Lebenslang oder ein paar Jahre auf Bewährung
Therapie der Wahl beider Erkrankungen ist die strikte glutenfreie Ernährung – allerdings mit unterschiedlichen Zeitvorgaben. Während Zöliakiekranke um eine lebenslange, am besten vom Gastroenterologen überwachte Diät nicht herumkommen, kann bei Glutensensitivität nach ein bis zwei Jahren die Toleranz erneut getestet werden. In vielen Fällen ist der Spuk dann bereits vorbei.
In der Langzeitversorgung von Zöliakiepatienten sollten u. a. der Eisen-, Folat-, Vitamin-B12- und Vitamin-D-Status in einjährigen Abständen überprüft und das Auftreten von Komorbiditäten bzw. bei Kindern zusätzlich das Wachstum überwacht werden.
Die Autoren raten, alle sechs bis zwölf Monate die Autoantikörper zu messen, bis sie ein normales Level erreicht haben.

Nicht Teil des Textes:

Lemma elem_of_uniq {A} (eqb : A -> A -> bool) (l : list A) (x : A) :
  (forall a b, eqb a b = true <-> a = b) ->
  x ∈ uniq eqb l <-> x ∈ l.
Proof.
  intros Heqb. unfold uniq. rewrite elem_of_uniq_from by done.
  split; [tauto|]. intros Hx. split; [done|]. apply not_elem_of_nil.
Qed.

Lemma map_of_acc_lookup {V} (entries : list (string * V)) (m : gmap string V) k v :
  foldl (fun m kv => <[kv.1 := kv.2]> m) m entries !! k = Some v ->
  (k, v) ∈ entries ∨ m !! k = Some v.
Proof.
  revert m. induction entries as [|[k' v'] l IH]; intros m; simpl; [tauto|].
  intros [Hin|Hm]%IH; [left; by right|].
  destruct (decide (k' = k)) as [->|Hne].
  - rewrite lookup_insert_eq in Hm. injection Hm as ->. left; by left.
  - rewrite lookup_insert_ne in Hm by done. tauto.
Qed.

Lemma map_of_acc_is_Some {V} (entries : list (string * V)) (m : gmap string V) k :
  (is_Some (m !! k) ∨ exists v, (k, v) ∈ entries) ->
  is_Some (foldl (fun m kv => <[kv.1 := kv.2]> m) m entries !! k).
Proof.
  revert m. induction entries as [|[k' v'] l IH]; intros m; simpl.
  - intros [H|[v H%not_elem_of_nil]]; done.
  - intros H. apply IH.
    destruct (decide (k' = k)) as [->|Hne].
    + left. rewrite lookup_insert_eq. by eexists.
    + destruct H as [H|[v [Heq|Hin]%elem_of_cons]].
      * left. by rewrite lookup_insert_ne.
      * congruence.
      * right. by exists v.
Qed.

Lemma map_of_lookup_Some {V} (entries : list (string * V)) k v :
  map_of entries !! k = Some v -> (k, v) ∈ entries.
Proof.
  intros [H|H]%map_of_acc_lookup; [done|]. by rewrite lookup_empty in H.
Qed.

Lemma map_of_lookup_is_Some {V} (entries : list (string * V)) k v :
  (k, v) ∈ entries -> is_Some (map_of entries !! k).
Proof. intros H. apply map_of_acc_is_Some. right. by exists v. Qed.

Lemma report_map_lookup_Some st ns reportId rv :
  report_map st ns !! reportId = Some rv ->
  exists r, r ∈ reports st ∧ r_reportId r = reportId ∧ rv = Report.select r.
Proof.
  intros H%map_of_lookup_Some.
  apply list_elem_of_fmap in H as (rv' & [= -> ->] & Hrv).
  apply list_elem_of_fmap in Hrv as (r & -> & Hr).
  apply list_elem_of_filter in Hr as [_ Hr].
  exists r. done.
Qed.

Lemma report_ref_resolved st ns n reportId :
  n ∈ ns ->
  n_reportId n = Some reportId ->
  reportId ≠ EmptyString ->
  resolves st reportId ->
  exists r, r ∈ reports st ∧ r_reportId r = reportId
            ∧ report_ref (report_map st ns) n = ReportSelected (Report.select r).
Proof.
  intros Hn Hid Hne (r & Hr & Hrid).
  assert (is_Some (report_map st ns !! reportId)) as [rv Hrv].
  { apply (map_of_lookup_is_Some _ _ (Report.select r)).
    apply list_elem_of_fmap. exists (Report.select r). split; [by rewrite <- Hrid|].
    apply list_elem_of_fmap. exists r. split; [done|].
    apply list_elem_of_filter. split; [|done].
    apply elem_of_uniq; [intros a b; apply bool_decide_eq_true|].
    apply list_elem_of_filter. split.
    - rewrite Hrid. simpl. apply Is_true_true, negb_true_iff, String.eqb_neq. done.
    - rewrite Hrid, <- Hid. apply list_elem_of_fmap. by exists n. }
  destruct (report_map_lookup_Some _ _ _ _ Hrv) as (r' & Hr' & Hrid' & ->).
  exists r'. split; [done|]. split; [done|].
  unfold report_ref. rewrite Hid. simpl. by rewrite Hrv.
Qed.


Lemma sort_desc_Permutation {A} (createdAt : A -> Z) (l : list A) :
  sort_desc createdAt l ≡ₚ l.
Proof. apply merge_sort_Permutation. Qed.

Lemma fmap_fmap_cancel {A B} (f : A -> B) (g : B -> A) (l : list A) :
  (forall a, g (f a) = a) -> g <$> (f <$> l) = l.
Proof.
  intros Hgf. induction l as [|a l IH]; [reflexivity|].
  rewrite !fmap_cons, Hgf, IH. reflexivity.
Qed.

Lemma getMyNotifications_run reqUser st :
  let ns := sort_desc n_createdAt
              (filter (fun n => n_userId n = u_userId reqUser) (notifications st)) in
  exists msg,
    getMyNotifications reqUser st
    = (st, Returned (mkResponse 200
                       (mkApiResponse 200
                          ((fun n => mkPopulatedNotification n (report_ref (report_map st ns) n))
                             <$> ns) msg))).
Proof.
  intros ns. unfold getMyNotifications, Notification.find_by_user, Report.find_in.
  run_monad. fold ns. case_bool_decide as Hlen.
  - apply length_zero_iff_nil in Hlen. rewrite Hlen. by eexists.
  - by eexists.
Qed.



Example my_notifications_of_alice :
  (getMyNotifications Sample.alice Sample.st).2
  = Returned (mkResponse 200
      (mkApiResponse 200
         [mkPopulatedNotification Sample.note2 (ReportRaw (Some "r-gone"));
          mkPopulatedNotification Sample.note1
            (ReportSelected (mkReportView "r-1" (JStr "Pothole") (JStr "pending")))]
         "Notifications fetched successfully.")).
Proof. vm_compute. reflexivity. Qed.

(** ** The scheduled task *)

Lemma notification_task_run task p :
  notification_task task p =
    match task (task_started p) with
    | (p1, Returned _) =>
        (mkProcess (console p1 ++ [ConsoleLog "Notification task completed successfully."])
           (store p1), Returned tt)
    | (p1, Thrown e) =>
        (mkProcess (console p1 ++ [ConsoleError "Error during notification task:" e])
           (store p1), Returned tt)
    end.
Proof.
  unfold notification_task, try_catch, console_log, console_error. run_monad.
  fold (task_started p). destruct (task (task_started p)) as [p1 [[]|e]]; reflexivity.
Qed.

(** C8: whatever the dispatch routine does, the scheduled callback returns
    normally; an error it raises is caught and written to the console; and
    the scheduler completes every tick, whichever runs failed. *)
Theorem scheduled_task_contains_errors :
  (forall task p, exists p', notification_task task p = (p', Returned tt))
  ∧ (forall task p p1 e,
        task (task_started p) = (p1, Thrown e) ->
        notification_task task p
        = (mkProcess (console p1 ++ [ConsoleError "Error during notification task:" e])
             (store p1), Returned tt))
  ∧ (forall ticks p,
        exists p', cron_schedule notification_task ticks p
                   = (p', Returned (length ticks))).
Proof.
  split; [|split].
  - intros task p. rewrite notification_task_run.
    destruct (task (task_started p)) as [p1 [a|e]]; eauto.
  - intros task p p1 e H. rewrite notification_task_run, H. reflexivity.
  - induction ticks as [|task later IH]; intros p; simpl.
    + by eexists.
    + run_monad. rewrite notification_task_run.
      destruct (task (task_started p)) as [p1 [a|e]];
        match goal with |- context [cron_schedule _ _ ?q] =>
          destruct (IH q) as [p' ->] end; by eexists.
Qed.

Mithilfe der Serologie lassen sich Rückschlüsse auf die mukosale Heilung ziehen, eventuell ergänzt – vor allem bei Diät-refraktärer Symptomatik – durch eine intestinale Biopsie. Ergibt die Histologie dann eine trotz Kostumstellung weiter andauernde Mukosaschädigung, steht neben einer noch strikteren Obst-Gemüse-Fleisch-Diät die medikamentöse Behandlung mit Kortikosteroiden wie Budensonid zur Verfügung.
Leonard MM et al. JAMA 2017; 318: 647–656.